Yep. In this plague-weary Easter time, the cry for mercy is the best ticket to the free elevator. Heading up. After all. St. Paul exhorts all who claim to be Christian: ‘If you are risen with Christ, set your hearts on things above’ (Col. 3:1). OK, OK. We need help to ascend. Cry for mercy. Rise with Him.
We at the Desert Stream staff are in a 9-day prayer cycle leading to this upcoming Divine Mercy Sunday. A week after Easter Sunday, the Church sets apart this day as a lush opportunity for every person on the planet to open him or herself to Living Water, ‘the blood and water that gushes forth from the heart of the Savior as a fountain of mercy for YOU…’
St. Faustina received that little prayer and we as a ministry pray it all the time (in the context of a bigger one called the Divine Mercy Chaplet—download it here). An uneducated Polish nun, just out of her teens in the 1930’s, she obeyed Jesus’ revelation to her that His mercy could alter the course of the whole world. Instead of judgment, Jesus wants to immerse rebels in the healing flood emanating from His heart. She endured the battering ram of hell itself for mercy’s sake and now Divine Mercy is honored throughout the global Church.

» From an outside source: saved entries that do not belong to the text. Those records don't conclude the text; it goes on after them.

(* ===== verification/HostRuntime.v ===== *)
(** The owner of the live Instances of one host: the ownership table and its pages
    ([instance/table.rs]), the Launch transaction ([instance/launch.rs]) and the terminal
    operation ([instance/terminal.rs]), over the pool they allocate from ([instance.rs],
    [pool/inspect.rs]). *)

From S2P Require Import Prelude Bytes Wire HostAdmission HostState HostLedger HostPool HostClaim HostTransfer.
From stdpp Require Import sorting.
From stdpp Require Import options.
Local Open Scope Z_scope.

(** * Keys in order *)

Definition id_le (a b : bytes) : Prop := bytes_leb a b = true.

#[export] Instance id_le_dec : RelDecision id_le.
Proof. intros a b. unfold id_le. apply _. Defined.

(** [BTreeMap::keys] *)
Definition keys_in_order {A} (m : gmap InstanceId A) : list InstanceId := merge_sort id_le (map_to_list m).*1.

(** [after.is_none_or(|start| *instance > start)] *)
Definition beyond (after : option InstanceId) (i : InstanceId) : bool :=
  match after with Some start => negb (bytes_leb i start) | None => true end.

Definition MAX_LISTED : nat := 16.

Record Page : Type := mkPage {
  page_instances : list InstanceId;
  page_more : bool
}.

(** * Errors *)

Inductive InstanceError : Type :=
| InstanceError_Claim (e : ClaimError)
| InstanceError_Transfer (f : TransferFailure)
| InstanceError_Occupied (instance : InstanceId) (holder presented : OperationId)
| InstanceError_Terminated (instance : InstanceId)
| InstanceError_Unknown (instance : InstanceId)
| InstanceError_Lifecycle (e : LifecycleError)
| InstanceError_Ledger (e : LedgerError).

Record TerminalReceipt : Type := mkTerminalReceipt {
  receipt_instance : InstanceId;
  receipt_worker : WorkerId;
  receipt_complete : bool
}.

Section runtime.
Context {W H R D N P : Type} `{PoolWorld W H R D N, NumaPlacement P}.
Context (sha256 : bytes -> bytes).
Notation Pool := (Pool W H R N P).

(** * One worker's state *)

Record WorkerView : Type := mkWorkerView {
  view_worker : WorkerId;
  view_phase : Phase;
  view_generation : LeaseGeneration;
  view_operation : option OperationId;
  view_instance : option InstanceId;
  view_launch : option N
}.

Definition inspect (p : Pool) (w : WorkerId) : option WorkerView :=
  i ← find_slot p w;
  let observed := observe (arena p i) in
  let '(operation, instance, launch) :=
    match owned p !! w with
    | Some o => (Some (owned_operation o), Some (owned_instance o), owned_launch o)
    | None => (None, None, None)
    end in
  Some (mkWorkerView w (packed_phase observed) (packed_generation observed) operation instance launch).

(** * The ownership table *)

Record InstanceView : Type := mkInstanceView {
  iv_instance : InstanceId;
  iv_worker : WorkerId;
  iv_generation : LeaseGeneration;
  iv_operation : OperationId;
  iv_fingerprint : RequestFingerprint;
  iv_launch : N
}.

Notation LiveTable := (gmap InstanceId InstanceView).

Definition table_bind (v : InstanceView) (t : LiveTable) : LiveTable := <[iv_instance v := v]> t.

Definition table_retain (alive : WorkerId -> bool) (t : LiveTable) : LiveTable :=
  filter (fun e => alive (iv_worker e.2) = true) t.

Definition table_page (after : option InstanceId) (limit : nat) (t : LiveTable) : Page :=
  let rest := filter (fun i => beyond after i = true) (keys_in_order t) in
  mkPage (take limit rest) (match drop limit rest with [] => false | _ :: _ => true end).

(** * The runtime *)

Record Runtime : Type := mkRuntime {
  rt_pool : Pool;
  live : LiveTable
}.

Definition set_live (t : LiveTable) (rt : Runtime) : Runtime := mkRuntime (rt_pool rt) t.

Definition runtime_new (p : Pool) : Runtime := mkRuntime p ∅.

(** A call on the pool. *)
Definition on_pool {E A} (c : ST Pool E A) : ST Runtime E A :=
  fun rt => let '(p, r) := c (rt_pool rt) in (mkRuntime p (live rt), r).

Definition serving (p : Pool) (w : WorkerId) : bool :=
  match inspect p w with Some v => negb (is_terminal (view_phase v)) | None => false end.

Definition reclaim {E} : ST Runtime E unit :=
  st_modify (fun rt => set_live (table_retain (serving (rt_pool rt)) (live rt)) rt).

Definition runtime_get {E} (i : InstanceId) : ST Runtime E (option InstanceView) :=
  reclaim ;;; rt <-- st_get ;; st_ret (live rt !! i).

Definition runtime_list {E} (after : option InstanceId) : ST Runtime E Page :=
  reclaim ;;; rt <-- st_get ;; st_ret (table_page after MAX_LISTED (live rt)).

Definition runtime_live {E} : ST Runtime E nat :=
  reclaim ;;; rt <-- st_get ;; st_ret (size (live rt)).

Definition bind_view {E} (v : InstanceView) : ST Runtime E InstanceView :=
  st_modify (fun rt => set_live (table_bind v (live rt)) rt) ;;; st_ret v.

(** * Launch *)

Inductive Launched : Type :=
| Launched_Live (v : InstanceView)
| Launched_Replayed (worker : WorkerId) (generation : LeaseGeneration).

Definition owned_launch_reply (v : InstanceView) (intent : AssignmentIntent) (fp : RequestFingerprint)
    : Result Launched InstanceError :=
  if decide (iv_operation v = intent_operation intent) then
    if decide (iv_fingerprint v = fp) then Ok (Launched_Live v)
    else Err (InstanceError_Claim (ClaimError_OperationConflict (intent_operation intent) (iv_fingerprint v) fp))
  else Err (InstanceError_Occupied (intent_instance intent) (iv_operation v) (intent_operation intent)).

Definition rebind (intent : AssignmentIntent) (fp : RequestFingerprint) (outcome : ClaimOutcome)
    : ST Runtime InstanceError Launched :=
  rt <-- st_get ;;
  match inspect (rt_pool rt) (outcome_worker outcome) with
  | Some view =>
      if is_terminal (view_phase view) then st_err (InstanceError_Terminated (intent_instance intent))
      else match view_launch view with
      | None => st_ret (Launched_Replayed (outcome_worker outcome) (outcome_generation outcome))
      | Some launch =>
          v <-- bind_view (mkInstanceView (intent_instance intent) (outcome_worker outcome) (outcome_generation outcome)
                  (outcome_operation outcome) fp launch) ;;
          st_ret (Launched_Live v)
      end
  | None => st_err (InstanceError_Terminated (intent_instance intent))
  end.

(** The daemon that holds the runtime serves one request at a time, so a claim never finds
    its operation in flight. *)
Definition runtime_launch (intent : AssignmentIntent) : ST Runtime InstanceError Launched :=
  reclaim ;;;
  let fp := intent_fingerprint sha256 intent in
  rt <-- st_get ;;
  match live rt !! intent_instance intent with
  | Some v => st_lift (owned_launch_reply v intent fp)
  | None =>
      cl <-- st_map_err InstanceError_Claim (on_pool (claim [] (intent_operation intent) fp)) ;;
      match grant cl with
      | Some c =>
          e <-- st_map_err InstanceError_Transfer (on_pool (transfer sha256 c intent)) ;;
          v <-- bind_view (mkInstanceView (transferred_instance e) (transferred_worker e) (transferred_generation e)
                  (transferred_operation e) fp (transferred_launch e)) ;;
          st_ret (Launched_Live v)
      | None => rebind intent fp (claim_outcome cl)
      end
  end.

(** * Destroy *)

Definition recorded_terminal (i : InstanceId) : ST Runtime InstanceError TerminalReceipt :=
  records <-- st_map_err InstanceError_Ledger (on_pool ledger_read) ;;
  es <-- st_lift (map_err InstanceError_Ledger (entries_of records)) ;;
  match head (filter (fun e => entry_instance e = Some i) (entry_values es)) with
  | None => st_err (InstanceError_Unknown i)
  | Some e => st_ret (mkTerminalReceipt i (entry_worker e) (is_terminal (entry_phase e)))
  end.

Definition forget {E} (i : InstanceId) : ST Runtime E unit :=
  st_modify (fun rt => set_live (delete i (live rt)) rt).

Definition runtime_destroy (i : InstanceId) : ST Runtime InstanceError TerminalReceipt :=
  rt <-- st_get ;;
  match live rt !! i with
  | None => recorded_terminal i
  | Some v =>
      released <-- st_try (on_pool (release_worker (iv_worker v))) ;;
      match released with
      | Ok ev =>
          forget i ;;;
          st_ret (mkTerminalReceipt i (iv_worker v)
                    (destroy_complete (evidence_destroyed ev) && release_complete (evidence_released ev)))
      | Err (LifecycleError_Unknown _) => forget i ;;; recorded_terminal i
      | Err e => st_err (InstanceError_Lifecycle e)
      end
  end.
End runtime.
Arguments WorkerView : clear implicits.
Arguments InstanceView : clear implicits.
Arguments Runtime : clear implicits.
Arguments Launched : clear implicits.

She wrote pithy things like sin’s ‘misery invites the depth of His mercy’, always punctuated by ‘Jesus, I trust in You.’ Last night, tossed by financial and moral and ministry-related concerns, I cried for mercy then sealed it: ‘Jesus, I trust in You…’
I awoke refreshed, in full agreement with the Psalmist: ‘You have not handed me over to the enemy but have set my feet in a spacious place’ (Ps. 31:8)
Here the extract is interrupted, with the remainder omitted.